**Task prompt**
In the listing below, find each line containing "targets" and report it.

+---+

(** * sled-mailbox: the radar signal pipeline, embedded and verified

    Shallow embedding of the frame decoders, the report-frame extractor, the
    baseline update, the trigger state machine, the direction pairers, the
    classifier, the counters and the parameter endpoints of

      - [rd03e_reader.py] / [rd03e_wave_single.py]  (byte-at-a-time scanner),
      - [rd03e_two_sensor_counter.py]               (buffered reader, guarded pairing loop),
      - [rd03e_scope.py]                            (report frames, trigger, pairing, classifier,
                                                     counters, /state and /ld2410/<side>/cfg).

    Conventions.  Bytes are [Byte.byte].  Python [int]s are [Z].  Python
    [float]s (timestamps, energies, thresholds) are exact rationals [Q]:
    the code only adds, subtracts, multiplies, divides and compares them.
    Rounding to binary64 is modelled where the code cuts an integer out
    of a float or where a conversion to float can raise (module
    [Binary64]).  [time.time()] is an explicit argument
    [now].  Python dictionaries with a fixed set of keys are records; the
    JSON-facing dictionaries of the HTTP endpoints are [gmap string json]. *)

From Stdlib Require Import ZArith QArith Qround Qabs Qreduction Lia Lqa Bool List.
From Stdlib Require Import Init.Byte Qpower.
From stdpp Require Import base option list strings gmap fin_maps.
Import ListNotations.

Local Open Scope Z_scope.

(** ** Small shared helpers *)

(** Boolean comparisons on rationals, as Python's [<=] and [<] on floats. *)
Definition Qleb (x y : Q) : bool := Qle_bool x y.
Definition Qltb (x y : Q) : bool := negb (Qle_bool y x).

(** Python's [abs], [max] on floats.  [max(a, b)] returns [b] only when
    [b > a]. *)
Definition Qabs' (x : Q) : Q := if Qltb x 0 then Qopp x else x.
Definition Qmax' (x y : Q) : Q := if Qltb x y then y else x.

(** Python's [int(x)] on a float: truncation toward zero. *)
Definition Qtrunc (x : Q) : Z :=
  if Qltb x 0 then Qceiling x else Qfloor x.

(** ** Binary64 rounding

    Python's [float] is IEEE 754 binary64 with round-to-nearest, ties to
    even.  [b64 q] is the float that a correctly rounded operation with
    exact result [q] returns. *)

Module Binary64.
Local Open Scope Q_scope.

Definition pow2 (e : Z) : Q := 2 ^ e.

(** [floor(log2 |q|)] for [q <> 0]: the difference of the bit lengths
    of numerator and denominator, corrected by one comparison. *)
Definition ilog2 (q : Q) : Z :=
  let l := (Z.log2 (Z.abs (Qnum q)) - Z.log2 (Z.pos (Qden q)))%Z in
  if Qle_bool (pow2 l) (Qabs q) then l else (l - 1)%Z.

(** The nearest integer, ties to the even one. *)
Definition round_half_even (t : Q) : Z :=
  let f := Qfloor t in
  match Qcompare (t - inject_Z f) (1#2) with
  | Lt => f
  | Gt => (f + 1)%Z
  | Eq => if Z.even f then f else (f + 1)%Z
  end.

(** The exponent of the last place of the binary64 numbers around [q]:
    53 significant bits, smallest exponent [-1074]. *)
Definition ulp_exp (q : Q) : Z := Z.max (ilog2 q - 52) (-1074).

(** The binary64 number nearest to [q] (ties to even); [None] when the
    result is beyond the largest finite number (the float is [inf]). *)
Definition b64 (q : Q) : option Q :=
  if Qeq_bool q 0 then Some 0
  else
    let e := ulp_exp q in
    let r := Qred (inject_Z (round_half_even (q / pow2 e)) * pow2 e) in
    if Qle_bool (pow2 1024) (Qabs r) then None else Some r.

(** [int((1-alpha)*md + alpha*d)] for a float [alpha] and integers [md]
    and [d]: every operation rounds to binary64, [int] cuts toward zero;
    [None] when an intermediate float is infinite or NaN, so that
    [float(...)] or [int(...)] raises. *)
Definition fl_dist (alpha : Q) (md d : Z) : option Z :=
  match b64 alpha, b64 (inject_Z md), b64 (inject_Z d) with
  | Some a0, Some m, Some x =>
      match b64 (1 - a0) with
      | Some a1 =>
          match b64 (a1 * m), b64 (a0 * x) with
          | Some p1, Some p2 =>
              match b64 (p1 + p2) with
              | Some s => Some (Qtrunc s)
              | None => None
              end
          | _, _ => None
          end
      | None => None
      end
  | _, _, _ => None
  end.


(** [(gap_cm / 100.0) / abs(rb - ra)] as the classifier's floats
    compute it. *)
Definition fl_speed (gap_cm ra rb : Q) : option Q :=
  g ← b64 gap_cm; a ← b64 ra; b ← b64 rb;
  d ← b64 (Qabs (b - a)); h ← b64 (g / 100); b64 (h / d).

End Binary64.

(** ** The simple frame shape [AA AA <id> <val> 00 55 55] *)

Module SimpleShape.

(** One [on_frame(cur_id, cur_val)] / [handle(cid, val)] call. *)
Record frame := Frame { fid : byte; fval : byte }.

(** The wire image of a frame. *)
Definition encode (f : frame) : list byte :=
  [xaa; xaa; fid f; fval f; x00; x55; x55].

(** [loop_frames] in rd03e_reader.py and [RD03EReader.run] in
    rd03e_wave_single.py keep three locals: [state], [cur_id], [cur_val]. *)
Record scanner := Scanner { state : nat; cur_id : byte; cur_val : byte }.

Definition idle : scanner := Scanner 0 x00 x00.

(** One turn of the [while True] loop with a byte [x] read.  The second
    component is the [on_frame] call made in this turn, if any. *)
Definition step (s : scanner) (x : byte) : scanner * option frame :=
  match state s with
  | 0%nat => (Scanner (if Byte.eqb x xaa then 1 else 0) (cur_id s) (cur_val s), None)
  | 1%nat => (Scanner (if Byte.eqb x xaa then 2
                       else (if Byte.eqb x xaa then 1 else 0))
                      (cur_id s) (cur_val s), None)
  | 2%nat => (Scanner 3 x (cur_val s), None)
  | 3%nat => (Scanner 4 (cur_id s) x, None)
  | 4%nat => (Scanner (if Byte.eqb x x00 then 5 else 0) (cur_id s) (cur_val s), None)
  | 5%nat => (Scanner (if Byte.eqb x x55 then 6 else 0) (cur_id s) (cur_val s), None)
  | 6%nat => (Scanner 0 (cur_id s) (cur_val s),
              if Byte.eqb x x55 then Some (Frame (cur_id s) (cur_val s)) else None)
  | _ => (s, None)
  end.

(** The loop over a finite stretch of the stream; read timeouts ([not b])
    deliver nothing and are skipped by the code. *)
Fixpoint run (s : scanner) (bs : list byte) : scanner * list frame :=
  match bs with
  | [] => (s, [])
  | x :: bs' =>
      let '(s1, o) := step s x in
      let '(s2, fs) := run s1 bs' in
      (s2, match o with Some f => f :: fs | None => fs end)
  end.

(** All [on_frame] calls made while reading [bs] from the start. *)
Definition decode (bs : list byte) : list frame := snd (run idle bs).

(** [handle]: [if fid != USE_ID: return]; only frames of the wanted id
    become samples. *)
Definition samples (want_id : byte) (fs : list frame) : list frame :=
  filter (fun f => Byte.eqb (fid f) want_id = true) fs.

(** A stream made of garbage runs, each followed by one frame, and a
    final garbage run. *)
Fixpoint stream (segs : list (list byte * frame)) (tail : list byte) : list byte :=
  match segs with
  | [] => tail
  | (g, f) :: segs' => g ++ encode f ++ stream segs' tail
  end.

(** A garbage run that the scanner crosses without leaving [idle] for
    good: no two adjacent [AA] bytes and no [AA] as its last byte. *)
Fixpoint calm (g : list byte) : bool :=
  match g with
  | [] => true
  | x :: g' =>
      if Byte.eqb x xaa then
        match g' with
        | [] => false
        | y :: g'' => negb (Byte.eqb y xaa) && calm g''
        end
      else calm g'
  end.

End SimpleShape.

(** ** Searching a byte buffer: [bytes.find] *)

Module Bytes.

Fixpoint starts_with (pat buf : list byte) : bool :=
  match pat, buf with
  | [], _ => true
  | p :: pat', b :: buf' => Byte.eqb p b && starts_with pat' buf'
  | _ :: _, [] => false
  end.

(** [buf.find(pat)]: the lowest index at which [pat] occurs, [None] for
    Python's [-1]. *)
Fixpoint find (pat buf : list byte) : option nat :=
  if starts_with pat buf then Some 0%nat
  else match buf with
       | [] => None
       | _ :: buf' => S <$> find pat buf'
       end.

(** [buf.find(pat, start)]. *)
Definition find_from (pat buf : list byte) (start : nat) : option nat :=
  (fun i => (start + i)%nat) <$> find pat (drop start buf).

(** [pat] occurs in [buf] at index [i]. *)
Definition occurs_at (pat : list byte) (i : nat) (buf : list byte) : Prop :=
  starts_with pat (drop i buf) = true.

End Bytes.

(** ** The buffered reader of rd03e_two_sensor_counter.py *)

Module BufferedReader.
Import Bytes.

Definition SYNC : list byte := [xaa; xaa].

(** The inner [while True] of [RD03EReader.run]: returns the values
    stored into [self.value] (one per accepted frame, oldest first) and
    the buffer left for the next read.  Each turn that does not leave the
    loop deletes seven bytes or more, so [fuel = len(buf)] turns are
    never used up; [None] stands for running out of fuel. *)
Fixpoint drain (fuel : nat) (want_id : byte) (buf : list byte)
  : option (list byte * list byte) :=
  match find SYNC buf with
  | None => Some ([], drop (length buf - 1) buf)          (* buf[:] = buf[-1:] *)
  | Some i =>
      if (length buf - i <? 7)%nat then
        Some ([], if (0 <? i)%nat then drop i buf else buf)
      else
        match fuel with
        | O => None
        | S fuel' =>
            let frame := take 7 (drop i buf) in
            let buf' := drop (i + 7) buf in
            match frame with
            | [f0; f1; f2; f3; _; f5; f6] =>
                let ok := Byte.eqb f0 xaa && Byte.eqb f1 xaa
                          && Byte.eqb f5 x55 && Byte.eqb f6 x55 in
                match drain fuel' want_id buf' with
                | None => None
                | Some (vs, rest) =>
                    Some (if ok && Byte.eqb f2 want_id then f3 :: vs else vs, rest)
                end
            | _ => drain fuel' want_id buf'
            end
        end
  end.

(** One outer turn: [buf.extend(data)] and the inner loop. *)
Definition feed (want_id : byte) (buf data : list byte)
  : option (list byte * list byte) :=
  drain (length (buf ++ data)) want_id (buf ++ data).

End BufferedReader.

(** ** Report frames [F4 F3 F2 F1 ... F8 F7 F6 F5] *)

Module Report.
Import Bytes.

Definition HDR_RPT : list byte := [xf4; xf3; xf2; xf1].
Definition FTR_RPT : list byte := [xf8; xf7; xf6; xf5].

(** [extract_report_frames]: the [while True] loop on the mutable
    [bytearray], as a function from the buffer to the frames appended
    (in order) and the buffer left behind.  A turn that extracts a frame
    deletes at least eight bytes; [None] stands for running out of fuel. *)
Fixpoint extract_loop (fuel : nat) (buf : list byte)
  : option (list (list byte) * list byte) :=
  match find HDR_RPT buf with
  | None =>
      Some ([], if (4096 <? length buf)%nat
                then drop (length buf - 64) buf      (* del buf[:-64] *)
                else buf)
  | Some start =>
      let buf1 := if (0 <? start)%nat then drop start buf else buf in
      match find_from FTR_RPT buf1 4 with
      | None => Some ([], buf1)
      | Some e =>
          let e' := (e + length FTR_RPT)%nat in
          match fuel with
          | O => None
          | S fuel' =>
              match extract_loop fuel' (drop e' buf1) with
              | None => None
              | Some (frames, rest) => Some (take e' buf1 :: frames, rest)
              end
          end
      end
  end.
(** X5: an assignment of a registered call whose targets bind no name,
    such as an attribute or a subscript, creates one record without an
    owner; whatever is traversed afterwards, a call [self.f.close()]
    included, that record is reported. *)
Theorem unbound_assignment_is_always_reported
    (targets : list expr) (nid : nat) (lineno : Z) (func : expr)
    (args keywords : list expr) (kind : ResourceKind) (st : Analyzer) :
  store_wf st →
  callee_signature (aliases st) func ≫= target_kind = Some kind →
  flat_map _collect_names targets = [] →
  ∃ st1, _handle_assignment targets (Call nid lineno func args keywords) st = Ok st1
    ∧ records st1 = records st ++ [anonymous kind lineno]
    ∧ by_name st1 = by_name st
    ∧ ∀ tree st', visit tree st1 = Ok st' →
        records st' !! List.length (records st) = Some (anonymous kind lineno)
        ∧ ∀ path, diagnostic path (anonymous kind lineno) ∈ report path st'.
Proof.
  intros Hwf Hk Hnames.
  pose proof (_handle_assignment_registered targets nid lineno func args keywords
                kind st Hk) as Hassign.
  set (st1 := _add_record None kind lineno
                (set_assigned_calls ({[nid]} ∪ assigned_calls st) st)).
  assert (assigned_state targets nid lineno kind st = st1) as Hst1.
  { unfold assigned_state. rewrite Hnames. by case_bool_decide. }
  rewrite Hst1 in Hassign. exists st1. split; [exact Hassign|].
  assert (records st1 = records st ++ [anonymous kind lineno]) as Hrecords
    by (unfold st1; by rewrite _add_record_records).
  split; [done|]. split; [done|].
  intros tree st' Hv.
  destruct (anonymous_kept tree st1 st' (List.length (records st))
              (anonymous kind lineno)) as [_ Hi]; try done.
  - by apply _add_record_wf.
  - rewrite Hrecords. by apply list_lookup_middle.
  - split; [done|]. intros path. by eapply unreleased_reported.
Qed.

Lemma unbound_assignment_is_always_reported_witness :
  ∃ st1, _handle_assignment assign_to_attribute (Call 1 1 (Name "open") [Name "p"] [])
           Analyzer_init = Ok st1
    ∧ records st1 = [anonymous file_handle 1].
Proof.
  destruct (unbound_assignment_is_always_reported assign_to_attribute 1 1%Z
    (Name "open") [Name "p"] [] file_handle Analyzer_init)
    as (st1 & Hassign & Hrecords & _).
  - apply Analyzer_init_wf.
  - vm_compute. reflexivity.
  - reflexivity.
  - exists st1. split; [exact Hassign|exact Hrecords].
Defined.
(** Math.floor.  Zeros, infinities and NaN are returned unchanged, and so is
    a float with a non-negative exponent, which is an integer already. *)
Definition floor (x : float) : float :=
  match Prim2SF x with
  | S754_finite s m e =>
      if (0 <=? e)%Z then x
      else
        let z := floorZ (S754_finite s m e) in
        if (z =? 0)%Z then PrimFloat.zero else of_Z z
  | _ => x
  end.

(** The integer part of a finite float (rounding toward zero). *)
Definition truncZ (x : spec_float) : Z :=
  match x with
  | S754_finite s m e =>
      let a := Z.shiftl (Zpos m) e in
      if s then (- a)%Z else a
  | _ => 0
  end.

(** TimeClip: an Invalid Date for a time value that is not finite or beyond
    8.64e15 ms in absolute value, the integer part otherwise. *)
Definition time_clip (t : float) : option Z :=
  if negb (PrimFloat.is_finite t) then None
  else if PrimFloat.ltb 8.64e15%float (PrimFloat.abs t) then None
  else Some (truncZ (Prim2SF t)).

End Binary64.

#[export] Instance float_number : JSNumber float := {
  lit := Binary64.of_Q;
  n_of_Z := Binary64.of_Z;
  n_add := PrimFloat.add;
  n_sub := PrimFloat.sub;
  n_mul := PrimFloat.mul;
  n_div := PrimFloat.div;
  n_neg := PrimFloat.opp;
  n_eq := PrimFloat.eqb;
  n_lt := PrimFloat.ltb;
  Math_abs := PrimFloat.abs;
  Math_sqrt := PrimFloat.sqrt;
  Math_floor := Binary64.floor;
  Math_min := Binary64.min;
  Math_max := Binary64.max;
  TimeClip := Binary64.time_clip
}.

(** *** Exact reals *)

Module Exact.

Definition eqb (x y : R) : bool := if Req_dec_T x y then true else false.

Definition ltb (x y : R) : bool := if Rlt_dec x y then true else false.

Definition floor (x : R) : R := IZR (Int_part x).

Definition truncZ (x : R) : Z :=
  if Rle_dec 0 x then Int_part x else (- Int_part (- x))%Z.

Definition time_clip (t : R) : option Z :=
  if Rle_dec (Rabs t) 8640000000000000 then Some (truncZ t) else None.

End Exact.

#[export] Instance real_number : JSNumber R := {
  lit := Q2R;
  n_of_Z := IZR;
  n_add := Rplus;
  n_sub := Rminus;
  n_mul := Rmult;
  n_div := Rdiv;
  n_neg := Ropp;
  n_eq := Exact.eqb;
  n_lt := Exact.ltb;
  Math_abs := Rabs;
  Math_sqrt := sqrt;
  Math_floor := Exact.floor;
  Math_min := Rmin;
  Math_max := Rmax;
  TimeClip := Exact.time_clip
}.

(** ** Data model *)

Inductive Direction : Set := long | short.

(** A [Date] is its time value: integer milliseconds, or [None] for an
    Invalid Date. *)
Definition Date : Set := option Z.

(** [new Date(t)] *)
Definition new_Date {num} `{JSNumber num} (t : num) : Date := TimeClip t.

(** [a > b] on dates compares the time values; an Invalid Date compares
    false with everything. *)
Definition Date_gt (a b : Date) : bool :=
  match a, b with
  | Some x, Some y => (y <? x)%Z
  | _, _ => false
  end.

Section Engine.

Context {num : Type} `{JSNumber num}.
Local Open Scope num_scope.

Record FXTrade : Type := {
  id : string;
  notionalUSD : num;
  tradeDate : Date;
  maturityDate : Date;
  direction : Direction
}.

Record RiskScenario : Type := {
  currentFXRate : num;
  shockedFXRate : num;
  interestRateShock : num;
  volatility : num
}.

Record RiskMetrics : Type := {
  totalExposureUSD : num;
  totalPnL : num;
  unhedgedPnL : num;
  hedgedPnL : num;
  optimalHedgeRatio : num;
  hedgeCost : num;
  valueAtRisk : num
}.

Record SensitivityPoint : Type := {
  fxRate : num;
  pnl : num;
  hedgedPnl : num
}.

(** ** The calculators *)

(** Calculate FX rate after interest rate shock *)
Definition calculateShockedFXRate
  (currentRate interestRateShockBps : num) (timeToMaturity : option num) : num :=
  let timeToMaturity := dflt timeToMaturity (lit 1) in
  let shockDecimal := interestRateShockBps / lit 10000 in
  currentRate * (lit 1 + shockDecimal * timeToMaturity).

(** The callback of the reduction in [calculateUnhedgedPnL]. *)
Definition pnl_step (currentRate shockedRate : num)
  (totalPnL : num) (trade : FXTrade) : num :=
  let rateDelta := shockedRate - currentRate in
  let tradePnL :=
    match direction trade with
    | long => notionalUSD trade * rateDelta
    | short => - notionalUSD trade * rateDelta
    end in
  totalPnL + tradePnL.

(** Calculate P&L impact from unhedged FX exposure *)
Definition calculateUnhedgedPnL
  (trades : list FXTrade) (currentRate shockedRate : num) : num :=
  fold_left (pnl_step currentRate shockedRate) trades (lit 0).

(** Calculate hedge cost using simple forward premium *)
Definition calculateHedgeCost
  (notional forwardRate spotRate : num) (hedgeRatio : option num) : num :=
  let hedgeRatio := dflt hedgeRatio (lit 1) in
  let forwardPoints := forwardRate - spotRate in
  notional * hedgeRatio * forwardPoints.
Definition showNotification : Effect := ShowNotification reminder.

Definition stopNotificationSchedule (w : Worker) : Worker :=
  let w1 := match checkInterval w with
            | Some id => clearInterval id w
            | None => w
            end in
  set_schedule None None w1.

(** [Number.MAX_SAFE_INTEGER], 2^53 - 1: sums and products of integers are
    exact in JavaScript as long as they do not exceed it.  The arithmetic of
    the worker below is that of [Z]; it is the code's where its results stay
    within this bound, and the theorems on exact deadlines assume it. *)
Definition MAX_SAFE_INTEGER : Z := 9007199254740991.

(** [t1] and [t2] are the two readings of [Date.now()], in program order. *)
Definition startNotificationSchedule (intervalMinutes : Z) (t1 t2 : Time) (w : Worker)
  : Worker * list Effect :=
  let w := stopNotificationSchedule w in
  let w := set_schedule (Some intervalMinutes) (nextNotificationTime w) w in
  let intervalMs := intervalMinutes * 60 * 1000 in
  let w := set_schedule (notificationInterval w) (Some (Z.pos t1)) w in
  let out := [showNotification] in
  let w := set_schedule (notificationInterval w) (Some (Z.pos t2 + intervalMs)) w in
  (setInterval intervalMs w, out).

Definition checkAndSendNotification (intervalMs : Z) (now : Time) (w : Worker)
  : Worker * list Effect :=
  if negb (truthy (nextNotificationTime w)) || negb (truthy (notificationInterval w))
  then (w, [])
  else if to_number (nextNotificationTime w) <=? Z.pos now
       then (set_schedule (notificationInterval w) (Some (Z.pos now + intervalMs)) w,
             [showNotification])
       else (w, []).

(** One wake-up of the timer [id], 10 seconds after the previous one: the
    callback runs when the timer is live, with the [intervalMs] it captured. *)
Definition poll_tick (id : positive) (now : Time) (w : Worker) : Worker * list Effect :=
  match timers w !! id with
  | Some intervalMs => checkAndSendNotification intervalMs now w
  | None => (w, [])
  end.

(** [event.data] of a message event: the three messages of the page, and
    anything else (no data, or another [type]).  The page sends
    [intervalMinutes] as an integer number ([Number.parseInt] of the selected
    interval). *)
Inductive Message :=
| START_NOTIFICATIONS (intervalMinutes : Z)
| STOP_NOTIFICATIONS
| CHECK_SCHEDULE
| OtherMessage.

Inductive Completion := Completed | TypeError.

(** The [message] listener.  [ports] is [event.ports]; reading [postMessage]
    off a missing [event.ports[0]] throws. *)
Definition on_message (m : Message) (ports : list Port) (t1 t2 : Time) (w : Worker)
  : Worker * list Effect * Completion :=
  match m with
  | START_NOTIFICATIONS intervalMinutes =>
      (startNotificationSchedule intervalMinutes t1 t2 w, Completed)
  | STOP_NOTIFICATIONS => (stopNotificationSchedule w, [], Completed)
  | CHECK_SCHEDULE =>
      match ports with
      | p :: _ =>
          (w, [PostMessage p {| interval := notificationInterval w;
                                nextTime := nextNotificationTime w |}], Completed)
      | [] => (w, [], TypeError)
      end
  | OtherMessage => (w, [], Completed)
  end.

(** The loop of the [notificationclick] listener over [clientList]. *)
Fixpoint first_focusable (clientList : list Client) : option Client :=
  match clientList with
  | [] => None
  | client :: rest =>
      if String.eqb (url client) "/" && has_focus client
      then Some client
      else first_focusable rest
  end.

(** The [notificationclick] listener: [clientList] is what
    [clients.matchAll({type: "window", includeUncontrolled: true})] resolves
    to, [openWindow] whether [clients.openWindow] exists. *)
Definition on_notificationclick (clientList : list Client) (openWindow : bool)
  : list Effect :=
  CloseNotification ::
  match first_focusable clientList with
  | Some client => [Focus client]
  | None => if openWindow then [OpenWindow "/"] else []
  end.

(** What happens to the worker: a message arrives, or a timer wakes up. *)
Inductive Event :=
| MessageEvent (m : Message) (ports : list Port) (t1 t2 : Time)
| TimerEvent (id : positive) (now : Time).

Definition handle (e : Event) (w : Worker) : Worker * list Effect :=
  match e with
  | MessageEvent m ports t1 t2 => fst (on_message m ports t1 t2 w)
  | TimerEvent id now => poll_tick id now w
  end.

(** The states of the worker after any sequence of events. *)
Inductive reachable : Worker → Prop :=
| reachable_init : reachable init
| reachable_handle e w : reachable w → reachable (fst (handle e w)).

(** The poll loop and the schedule agree: no timer and no schedule, or one
    timer that captured the schedule's interval in milliseconds, and a
    deadline that is a clock reading plus that interval. *)
Definition coherent (w : Worker) : Prop :=
  match checkInterval w with
  | Some id =>
      ∃ i (c : Time),
        notificationInterval w = Some i
        ∧ nextNotificationTime w = Some (Z.pos c + i * 60 * 1000)
        ∧ timers w = {[ id := i * 60 * 1000 ]}
  | None =>
      notificationInterval w = None
      ∧ nextNotificationTime w = None
      ∧ timers w = ∅
  end.

(** Running a sequence of events, the effects in order. *)
Fixpoint run (events : list Event) (w : Worker) : Worker * list Effect :=
  match events with
  | [] => (w, [])
  | e :: rest =>
      let r1 := handle e w in
      let r2 := run rest (fst r1) in
      (fst r2, snd r1 ++ snd r2)
  end.

Definition is_start (e : Event) : bool :=
  match e with
  | MessageEvent (START_NOTIFICATIONS _) _ _ _ => true
  | _ => false
  end.

(** A wake-up of a timer whose clock reading is less than [t]. *)
Definition timer_before (t : Z) (e : Event) : bool :=
  match e with
  | TimerEvent _ now => Z.pos now <? t
  | MessageEvent _ _ _ _ => false
  end.

Definition is_show (eff : Effect) : bool :=
  match eff with
  | ShowNotification _ => true
  | _ => false
  end.

(** The [periodicsync] listener; it is registered only when
    ["periodicSync" in self.registration], which is [supported]. *)
Definition on_periodicsync (supported : bool) (sync_tag : string) (w : Worker)
  : list Effect :=
  if supported
  then if String.eqb sync_tag "reminder-sync" && truthy (notificationInterval w)
       then [showNotification]
       else []
  else [].

(** The properties of [data.notification] that the [push] listener spreads
    over its defaults: a field is [None] when the object does not have it. *)
Record Overrides := {
  o_title : option string;
  o_body : option string;
  o_icon : option string;
  o_badge : option string;
  o_tag : option string;
  o_requireInteraction : option bool;
  o_vibrate : option (list Z)
}.

(** What [event.data.json()] does: it throws when the data is not JSON;
    otherwise it returns [null], an object whose [notification] is an object
    ([Some]) or is falsy or missing ([None]), or another value (a number, a
    string, a boolean, an array), on which [notification] is [undefined]. *)
Inductive PushJson :=
| NotJson
| JsonNull
| JsonObject (notification : option Overrides)
| JsonOther.

(** [event.data] of a push event, when there is one: what [json()] and
    [text()] give. *)
Record PushData := {
  push_json : PushJson;
  push_text : string
}.

(** [{...notificationData, ...data.notification}] *)
Definition spread (notificationData : Notification) (o : Overrides) : Notification :=
  {| title := default (title notificationData) (o_title o);
     body := default (body notificationData) (o_body o);
     icon := default (icon notificationData) (o_icon o);
     badge := default (badge notificationData) (o_badge o);
     tag := default (tag notificationData) (o_tag o);
     requireInteraction :=
       default (requireInteraction notificationData) (o_requireInteraction o);
     vibrate := default (vibrate notificationData) (o_vibrate o) |}.

(** [notificationData.body = text] *)
Definition set_body (text : string) (notificationData : Notification) : Notification :=
  {| title := title notificationData;
     body := text;
     icon := icon notificationData;
     badge := badge notificationData;
     tag := tag notificationData;
     requireInteraction := requireInteraction notificationData;
     vibrate := vibrate notificationData |}.

(** The [catch] branch of the [push] listener. *)
Definition push_text_fallback (d : PushData) (notificationData : Notification)
  : Notification :=
  if String.eqb (push_text d) ""
  then notificationData
  else set_body (push_text d) notificationData.

(** The [push] listener.  Its initial [notificationData] has the values of
    [reminder].  Reading [notification] off [null] throws inside the [try],
    so [null] takes the [catch] branch like data that is not JSON. *)
Definition on_push (data : option PushData) : list Effect :=
  let notificationData := reminder in
  let notificationData :=
    match data with
    | None => notificationData
    | Some d =>
        match push_json d with
        | JsonObject (Some o) => spread notificationData o
        | JsonObject None => notificationData
        | JsonOther => notificationData
        | NotJson => push_text_fallback d notificationData
        | JsonNull => push_text_fallback d notificationData
        end
    end in
  [ShowNotification notificationData].

Definition CACHE_NAME : string := "notify-me-v1".

(** The [activate] listener on the cache storage, a map from cache names to
    caches: [caches.keys()], then [caches.delete] of every name that is not
    [CACHE_NAME]. *)
Definition on_activate {C : Type} (caches : gmap string C) : gmap string C :=
  foldr (λ cacheName cs,
           if bool_decide (cacheName ≠ CACHE_NAME) then delete cacheName cs else cs)
        caches (map fst (map_to_list caches)).

End ServiceWorker.


(* ===================================================================== *)
(** ** The push relay, [backend-example.js] *)
(* ===================================================================== *)

Module Relay.

Local Open Scope Z_scope.

(** A value of the [subscriptions] map. *)
Record Subscription := {
  intervalMinutes : Z;
  lastSent : Z
}.

(** A task object made by [cron.schedule]: its expression, the [token] and
    [intervalMinutes] its callback captured, and whether it is still
    scheduled ([stop] clears that). *)
Record Job := {
  job_expression : string;
  job_token : string;
  job_interval : Z;
  job_running : bool
}.

(** The state of the relay process.  [jobs] holds every task object made so
    far, a task's handle being its position; [tasks] is the part of
    [cron.getTasks()] that the program writes, from a token to the handle of
    the task stored for it. *)
Record Server := {
  subscriptions : gmap string Subscription;
  tasks : gmap string nat;
  jobs : list Job
}.

Definition init : Server :=
  {| subscriptions := ∅; tasks := ∅; jobs := [] |}.

(** The message handed to [admin.messaging().send]. *)
Record FcmMessage := {
  msg_title : string;
  msg_body : string;
  msg_type : string;
  msg_interval : string;
  msg_timestamp : string;
  msg_token : string;
  msg_icon : string;
  msg_badge : string;
  msg_vibrate : list Z
}.

(** The JSON bodies the relay answers with. *)
Inductive Json :=
| JError (error : string)
| JSuccess (success : bool) (message : string)
| JHealth (status : string) (count : nat) (timestamp : Z).

Record Response := {
  status : nat;
  json : Json
}.

Inductive Effect :=
| FcmSend (m : FcmMessage)
| HttpResponse (r : Response).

+---+

**Exercise response**
(** X5: an assignment of a registered call whose targets bind no name,
    (targets : list expr) (nid : nat) (lineno : Z) (func : expr)
  flat_map _collect_names targets = [] →
  ∃ st1, _handle_assignment targets (Call nid lineno func args keywords) st = Ok st1
  pose proof (_handle_assignment_registered targets nid lineno func args keywords
  assert (assigned_state targets nid lineno kind st = st1) as Hst1.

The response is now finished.